=== Begin Enclosure ===
(* ===== verification/SimulationProps.v ===== *)
(** * The simulation: nodes come back

    What makes a simulated crash a crash: the disk the dead process leaves behind is exactly
    what the power cut left, and the node is booted again.  A node that is down has one
    restart in the queue, due within the configured delay; a node that is up has none, so no
    live process is ever booted over. *)
From S2P Require Import Prelude Base Random RecordBatch SparseIndex Disk SimDisk Segment Log Network.
From S2P Require Import RaftTypes RaftNode Broker BrokerFrame Queue Trace Scheduler SimNetwork EventLoop Oracle Workload Simulation.
From S2P Require Import SimulationFacts.
From stdpp Require Import pretty.
From Stdlib Require Import SpecFloat.

#[local] Open Scope Z_scope.

Section Restarts.
Context {G : Type} {RG : Random G} {RK : RandomOk G}.
Implicit Types s v : Simulation.t G.
Import Simulation.

(** A chore, and an event, that boots node number [k] again. *)
Definition boots (k : nat) (c : Chore) : bool := match c with RestartNode i => (Z.to_nat i =? k)%nat | _ => false end.

Definition restart_of (k : nat) (e : Scheduler.Event (Fabric.Closure Chore)) : Prop :=
  match Scheduler.callback e with
  | Some (Fabric.Elsewhere c) => boots k c = true
  | _ => False
  end.

#[global] Instance restart_of_dec k e : Decision (restart_of k e).
Proof. unfold restart_of. destruct (Scheduler.callback e) as [[]|]; apply _. Defined.

Definition restarts (k : nat) s : list (Scheduler.Event (Fabric.Closure Chore)) :=
  filter (restart_of k) (Scheduler.queue_ (scheduler_ s)).

(** The delays are a range of 64-bit nanoseconds. *)
Definition sane_delays (f : FaultConfig) : Prop :=
  - 2 ^ 63 <= restart_delay_min f /\ restart_delay_max f < 2 ^ 63 /\ restart_delay_max f - restart_delay_min f < 2 ^ 63 - 1.

Definition longest_outage (f : FaultConfig) : Z := Z.max 0 (Z.max (restart_delay_min f) (restart_delay_max f)).

(** Node [k] is up, or else its restart is on its way. *)
Definition attended (k : nat) s : Prop :=
  exists n, nodes_ s !! k = Some n /\
    if up n then restarts k s = []
    else exists e, restarts k s = [e] /\
      Scheduler.now_ (scheduler_ s) <= Scheduler.when e <= Scheduler.now_ (scheduler_ s) + longest_outage (faults (config_ s)).

Record supervised (k : nat) s : Prop := {
  sv_timely : timely (scheduler_ s);
  sv_sane : sane_delays (faults (config_ s));
  sv_attended : attended k s }.

(** Between the end of an outage and what follows from the boot. *)
Record unattended (k : nat) s : Prop := {
  un_timely : timely (scheduler_ s);
  un_sane : sane_delays (faults (config_ s));
  un_restarts : restarts k s = [];
  un_node : is_Some (nodes_ s !! k) }.

(** ** Steps that are not about node [k] *)

Record steady (k : nat) v s : Prop := {
  st_timely : timely (scheduler_ v) -> timely (scheduler_ s);
  st_now : Scheduler.now_ (scheduler_ s) = Scheduler.now_ (scheduler_ v);
  st_restarts : restarts k s = restarts k v;
  st_config : config_ s = config_ v;
  st_up : up <$> nodes_ s !! k = up <$> nodes_ v !! k }.

Lemma steady_trans k s1 s2 s3 : steady k s1 s2 -> steady k s2 s3 -> steady k s1 s3.
Proof. intros [A1 A2 A3 A4 A5] [B1 B2 B3 B4 B5]. split; [auto | congruence..]. Qed.

Lemma steady_refl k s : steady k s s.
Proof. by split. Qed.

Lemma supervised_steady k v s : steady k v s -> supervised k v -> supervised k s.
Proof.
  intros [A1 A2 A3 A4 A5] [B1 B2 (m & Em & B3)]. split; [auto | by rewrite A4 |]. unfold attended. rewrite A2, A3, A4.
  rewrite Em in A5. destruct (nodes_ s !! k) as [n|]; [|done]. exists n. apply (inj Some) in A5 as ->. done.
Qed.

Lemma restarts_owned k s : restarts k s = filter (restart_of k) (filter (owned elsewhere) (Scheduler.queue_ (scheduler_ s))).
Proof.
  unfold restarts. symmetry. apply list_filter_filter_l. intros e. unfold restart_of, owned. by destruct (Scheduler.callback e) as [[]|].
Qed.

Lemma work_steady k v s : at_work v s -> steady k v s.
Proof.
  intros [[K1 K2 K3] A2 A3]. split; [done | done | | done |]; [by rewrite !restarts_owned, K1|].
  rewrite <- !list_lookup_fmap. by f_equal.
Qed.

Lemma node_steady k i f s : Z.to_nat i <> k -> steady k s (update_node i f s).
Proof. intros Hi. split; try done. cbn. by rewrite list_lookup_alter_ne. Qed.

Lemma schedule_steady k delay g c s :
  boots k c = false -> steady k s (schedule_after delay g c s).
Proof.
  intros Hc. split; [apply timely_schedule | done | | done | done].
  unfold restarts. cbn. apply filter_push_other. unfold restart_of. cbn. congruence.
Qed.

Lemma draw_at_work lo hi s r s' : draw_in_range lo hi s = (r, s') -> at_work s s'.
Proof. unfold draw_in_range. destruct (next_in_range _ _ _). intros [_ <-]%pair_equal_spec. apply aw_rng, aw_refl. Qed.

Lemma draw_below_at_work b s r s' : draw_below b s = (r, s') -> at_work s s'.
Proof. unfold draw_below. destruct (next_below _ _). intros [_ <-]%pair_equal_spec. apply aw_rng, aw_refl. Qed.

Lemma schedule_crash_steady k i s : steady k s (schedule_crash i s).
Proof.
  unfold schedule_crash. cbv zeta. destruct (_ <=? _); [apply steady_refl|]. destruct (draw_in_range _ _ s) as [r s1] eqn:D.
  eapply steady_trans; [by eapply work_steady, draw_at_work | by apply schedule_steady].
Qed.

Lemma schedule_restart_steady k i s : Z.to_nat i <> k -> steady k s (schedule_restart i s).
Proof.
  intros Hi. unfold schedule_restart. destruct (draw_in_range _ _ s) as [r s1] eqn:D.
  eapply steady_trans; [by eapply work_steady, draw_at_work|]. by apply schedule_steady, Nat.eqb_neq.
Qed.

Lemma schedule_partition_steady k s : steady k s (schedule_partition s).
Proof.
  unfold schedule_partition. cbv zeta. destruct (_ || _); [apply steady_refl|]. destruct (draw_in_range _ _ s) as [r s1] eqn:D.
  eapply steady_trans; [by eapply work_steady, draw_at_work | by apply schedule_steady].
Qed.

Lemma schedule_clock_jump_steady k s : steady k s (schedule_clock_jump s).
Proof.
  unfold schedule_clock_jump. cbv zeta. destruct (_ <=? _); [apply steady_refl|]. destruct (draw_in_range _ _ s) as [r s1] eqn:D.
  eapply steady_trans; [by eapply work_steady, draw_at_work | by apply schedule_steady].
Qed.

(** ** Faults *)

Lemma partition_steady k s : steady k s (partition s).
Proof.
  unfold partition. cbv zeta. destruct (draw_below _ s) as [from s1] eqn:D1. apply draw_below_at_work in D1.
  destruct (draw_below _ s1) as [to s2] eqn:D2. apply draw_below_at_work in D2. pose proof (aw_trans _ _ _ D1 D2) as D. clear D1 D2.
  destruct (next_bool_with_probability _ _) as [asymmetric g].
  match goal with |- context [draw_in_range _ _ ?x] => assert (at_work s x) as A end.
  { eapply aw_same; [apply aw_fabric|done..]; [by apply aw_rng|]. destruct asymmetric; repeat apply fk_cut; apply keeps_refl. }
  destruct (draw_in_range _ _ _) as [span s3] eqn:D3. apply draw_at_work in D3.
  eapply steady_trans; [apply work_steady, (aw_trans _ _ _ A D3)|].
  eapply steady_trans; [|apply schedule_partition_steady]. by apply schedule_steady.
Qed.

Lemma clock_jump_steady k s : steady k s (clock_jump s).
Proof.
  unfold clock_jump. cbv zeta. destruct (draw_below _ s) as [i s1] eqn:D1. apply draw_below_at_work in D1.
  destruct (draw_in_range _ _ s1) as [jump s2] eqn:D2. apply draw_at_work in D2.
  eapply steady_trans; [|apply schedule_clock_jump_steady]. apply work_steady, aw_node; [done|]. by eapply aw_trans.
Qed.

Lemma heal_steady k from to asymmetric s : steady k s (heal from to asymmetric s).
Proof.
  apply work_steady, aw_fabric; [apply aw_refl|]. destruct asymmetric; repeat apply fk_heal; apply keeps_refl.
Qed.

(** ** Boots and crashes *)

(** All that a boot does is work, but for the flag. *)
Lemma boot_work i s : exists s1 b (f : Node G -> Node G),
  at_work s s1 /\ (forall n, up (f n) = b) /\ at_work (update_node i f s1) (boot i s).
Proof.
  unfold boot. cbv zeta. match goal with |- context [Workload.start _ ?x] => assert (at_work s x) as A end.
  { apply (aw_workload i). apply aw_node; [done | apply aw_refl]. }
  destruct (Workload.start _ _) as [[u|e] s2] eqn:St; apply (aw_start _ _ _ _ _ A) in St.
  - exists s2, true, (fun n => n <| up := true |>). split_and!; [done | done | apply aw_record, aw_refl].
  - eexists _, false, _. split_and!; [apply aw_reset_workload, St | | apply aw_refl]. done.
Qed.

Lemma crash_work i s : up (node_at i s) = true -> exists s1 (f : Node G -> Node G),
  at_work s s1 /\ (forall n, up (f n) = false) /\ crash_node i s = schedule_restart i (update_node i f s1).
Proof.
  intros U. unfold crash_node. rewrite U. cbn [negb]. cbv zeta.
  pose proof (aw_fabric _ _ _ (aw_refl s) (fk_kill i _ _ (keeps_refl elsewhere (Fabric.scheduler_ (fabric_ s))))) as A.
  set (s1 := s <| fabric_ := _ |>) in *. clearbody s1. set (d := SimDisk.crash _). apply (aw_disk i d) in A.
  set (s2 := Broker.put_disk d s1) in *. clearbody s2. set (s3 := s2 <| raft_messages_ := _ |> <| hard_state_writes_ := _ |>).
  assert (at_work s s3) as A3 by by eapply aw_same. clearbody s3. apply (aw_reset_workload i) in A3.
  set (s4 := reset_workload i s3) in *. clearbody s4. set (g := mkTag kCrash _ _ _). clearbody g.
  exists (record g (s4 <| crashes_ := crashes_ s4 + 1 |>)), (fun n => n <| loop := None |> <| up := false |>).
  split_and!; [|done..]. apply aw_record. by eapply aw_same.
Qed.

Lemma node_at_some i s n : nodes_ s !! Z.to_nat i = Some n -> node_at i s = n.
Proof. intros H. unfold node_at. by rewrite H. Qed.

#[local] Set Default Proof Using "Type RK".

(** With no restart on its way, scheduling one is what a node that is down needs. *)
Lemma schedule_restart_attends k i s n :
  Z.to_nat i = k -> unattended k s -> nodes_ s !! k = Some n -> up n = false -> supervised k (schedule_restart i s).
Proof.
  intros Hi [T Sd Hr _] Hn Hu. unfold schedule_restart. cbv zeta.
  pose proof (next_in_range_inside (restart_delay_min (faults (config_ s))) (restart_delay_max (faults (config_ s))) (rng_ s)) as B.
  destruct (draw_in_range _ _ s) as [delay s1] eqn:D. pose proof (draw_at_work _ _ _ _ _ D) as W. apply (work_steady k) in W.
  unfold draw_in_range in D. destruct (next_in_range _ _ _) as [r g]. apply pair_equal_spec in D as [-> _].
  destruct Sd as (Sd1 & Sd2 & Sd3). specialize (B Sd1 Sd2 Sd3). cbn in B. destruct W as [A1 A2 A3 A4 A5].
  split; [by apply timely_schedule, A1 | cbn; by rewrite A4 |].
  rewrite Hn in A5. destruct (nodes_ s1 !! k) as [m|] eqn:Hm; [|done]. apply (inj Some) in A5.
  exists m. split; [done|]. rewrite A5, Hu. unfold restarts. cbn. set (e := Scheduler.mkEv _ _ _ _).
  rewrite Hr in A3. unfold restarts in A3. change (Fabric.scheduler_ (fabric_ s1)) with (scheduler_ s1). set (q := Scheduler.queue_ (scheduler_ s1)) in *.
  assert (filter (restart_of k) (push Scheduler.when Scheduler.id e q) ≡ₚ [e]) as P.
  { rewrite push_Permutation, filter_cons_True by by apply Nat.eqb_eq. by rewrite A3. }
  exists e. split; [by apply Permutation_singleton_r in P|]. unfold e. cbn [Scheduler.when]. rewrite A4, clamp_max. clear P e.
  unfold longest_outage. destruct (delay <? 0) eqn:?; bool_prop; lia.
Qed.

Lemma crash_supervised k i s : supervised k s -> supervised k (crash_node i s).
Proof.
  intros Sv. destruct (up (node_at i s)) eqn:U; [|by unfold crash_node; rewrite U].
  destruct (crash_work i s U) as (s1 & f & A & Hf & ->). pose proof (work_steady k _ _ A) as A1.
  destruct (decide (Z.to_nat i = k)) as [Hi|Hi].
  - pose proof (supervised_steady _ _ _ A1 Sv) as [T Sd At]. destruct A1 as [_ _ Ar _ Au].
    destruct At as (n & Hn & At). rewrite Hn in Au. destruct (nodes_ s !! k) as [m|] eqn:Hm; [|done]. apply (inj Some) in Au.
    rewrite <- Hi in Hm. rewrite (node_at_some _ _ _ Hm) in U. rewrite Au, U in At.
    assert (nodes_ (update_node i f s1) !! k = Some (f n)) as Hf' by (cbn; by rewrite Hi, list_lookup_alter_eq, Hn).
    by apply (schedule_restart_attends k i _ (f n)).
  - eapply supervised_steady; [|exact Sv]. eapply steady_trans; [exact A1|].
    eapply steady_trans; [by apply node_steady | by apply schedule_restart_steady].
Qed.

Lemma restart_supervised k i s :
  (if boots k (RestartNode i) then unattended k s else supervised k s) ->
  supervised k (restart i s).
Proof.
  intros Sv. cbn in Sv. unfold restart. cbv zeta. destruct (boot_work i s) as (s1 & b & f & A & Hf & A2).
  apply (work_steady k) in A, A2. destruct (Nat.eqb_spec (Z.to_nat i) k) as [Hi|Hi].
  - destruct Sv as [T Sd Hr [n0 Hn0]]. destruct A as [B1 B2 B3 B4 B5], A2 as [C1 C2 C3 C4 C5].
    change (scheduler_ (update_node i f s1)) with (scheduler_ s1) in *. change (restarts k (update_node i f s1)) with (restarts k s1) in *.
    change (config_ (update_node i f s1)) with (config_ s1) in *. cbn in C5. rewrite Hi, list_lookup_alter_eq in C5.
    assert (sane_delays (faults (config_ (boot i s)))) as Sd' by by rewrite C4, B4. assert (restarts k (boot i s) = []) as Hr' by congruence.
    rewrite Hn0 in B5. destruct (nodes_ s1 !! k) as [m|]; [|done]. cbn in C5.
    destruct (nodes_ (boot i s) !! k) as [n|] eqn:Hn; [|done]. rewrite (node_at_some i _ n) by by rewrite Hi.
    destruct (up n) eqn:U; [|by apply (schedule_restart_attends k i _ n); [|split; auto|..]].
    eapply supervised_steady; [apply schedule_crash_steady|]. split; [auto | done |]. exists n. by rewrite U.
  - assert (steady k s (boot i s)) as St.
    { eapply steady_trans; [exact A|]. eapply steady_trans; [by apply node_steady | exact A2]. }
    eapply supervised_steady; [|exact Sv]. eapply steady_trans; [exact St|].
    destruct (up _); [apply schedule_crash_steady | by apply schedule_restart_steady].
Qed.

Lemma perform_supervised k c s :
  (if boots k c then unattended k s else supervised k s) -> supervised k (perform c s).
Proof.
  destruct c as [i|i| |from to asymmetric|]; cbn [perform].
  - apply restart_supervised.
  - apply crash_supervised.
  - apply supervised_steady, partition_steady.
  - apply supervised_steady, heal_steady.
  - apply supervised_steady, clock_jump_steady.
Qed.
=== End Enclosure ===
■ Task brief ■
Everything above from the line containing "Lemma steady_refl k s : steady k s s." down to the line containing "intros Hi. unfold" is to be transcribed exactly, with both of those lines included and nothing else added.

■ Response to the exercise ■
Lemma steady_refl k s : steady k s s.
Proof. by split. Qed.

Lemma supervised_steady k v s : steady k v s -> supervised k v -> supervised k s.
Proof.
  intros [A1 A2 A3 A4 A5] [B1 B2 (m & Em & B3)]. split; [auto | by rewrite A4 |]. unfold attended. rewrite A2, A3, A4.
  rewrite Em in A5. destruct (nodes_ s !! k) as [n|]; [|done]. exists n. apply (inj Some) in A5 as ->. done.
Qed.

Lemma restarts_owned k s : restarts k s = filter (restart_of k) (filter (owned elsewhere) (Scheduler.queue_ (scheduler_ s))).
Proof.
  unfold restarts. symmetry. apply list_filter_filter_l. intros e. unfold restart_of, owned. by destruct (Scheduler.callback e) as [[]|].
Qed.

Lemma work_steady k v s : at_work v s -> steady k v s.
Proof.
  intros [[K1 K2 K3] A2 A3]. split; [done | done | | done |]; [by rewrite !restarts_owned, K1|].
  rewrite <- !list_lookup_fmap. by f_equal.
Qed.

Lemma node_steady k i f s : Z.to_nat i <> k -> steady k s (update_node i f s).
Proof. intros Hi. split; try done. cbn. by rewrite list_lookup_alter_ne. Qed.

Lemma schedule_steady k delay g c s :
  boots k c = false -> steady k s (schedule_after delay g c s).
Proof.
  intros Hc. split; [apply timely_schedule | done | | done | done].
  unfold restarts. cbn. apply filter_push_other. unfold restart_of. cbn. congruence.
Qed.

Lemma draw_at_work lo hi s r s' : draw_in_range lo hi s = (r, s') -> at_work s s'.
Proof. unfold draw_in_range. destruct (next_in_range _ _ _). intros [_ <-]%pair_equal_spec. apply aw_rng, aw_refl. Qed.

Lemma draw_below_at_work b s r s' : draw_below b s = (r, s') -> at_work s s'.
Proof. unfold draw_below. destruct (next_below _ _). intros [_ <-]%pair_equal_spec. apply aw_rng, aw_refl. Qed.

Lemma schedule_crash_steady k i s : steady k s (schedule_crash i s).
Proof.
  unfold schedule_crash. cbv zeta. destruct (_ <=? _); [apply steady_refl|]. destruct (draw_in_range _ _ s) as [r s1] eqn:D.
  eapply steady_trans; [by eapply work_steady, draw_at_work | by apply schedule_steady].
Qed.

Lemma schedule_restart_steady k i s : Z.to_nat i <> k -> steady k s (schedule_restart i s).
Proof.
  intros Hi. unfold schedule_restart. destruct (draw_in_range _ _ s) as [r s1] eqn:D.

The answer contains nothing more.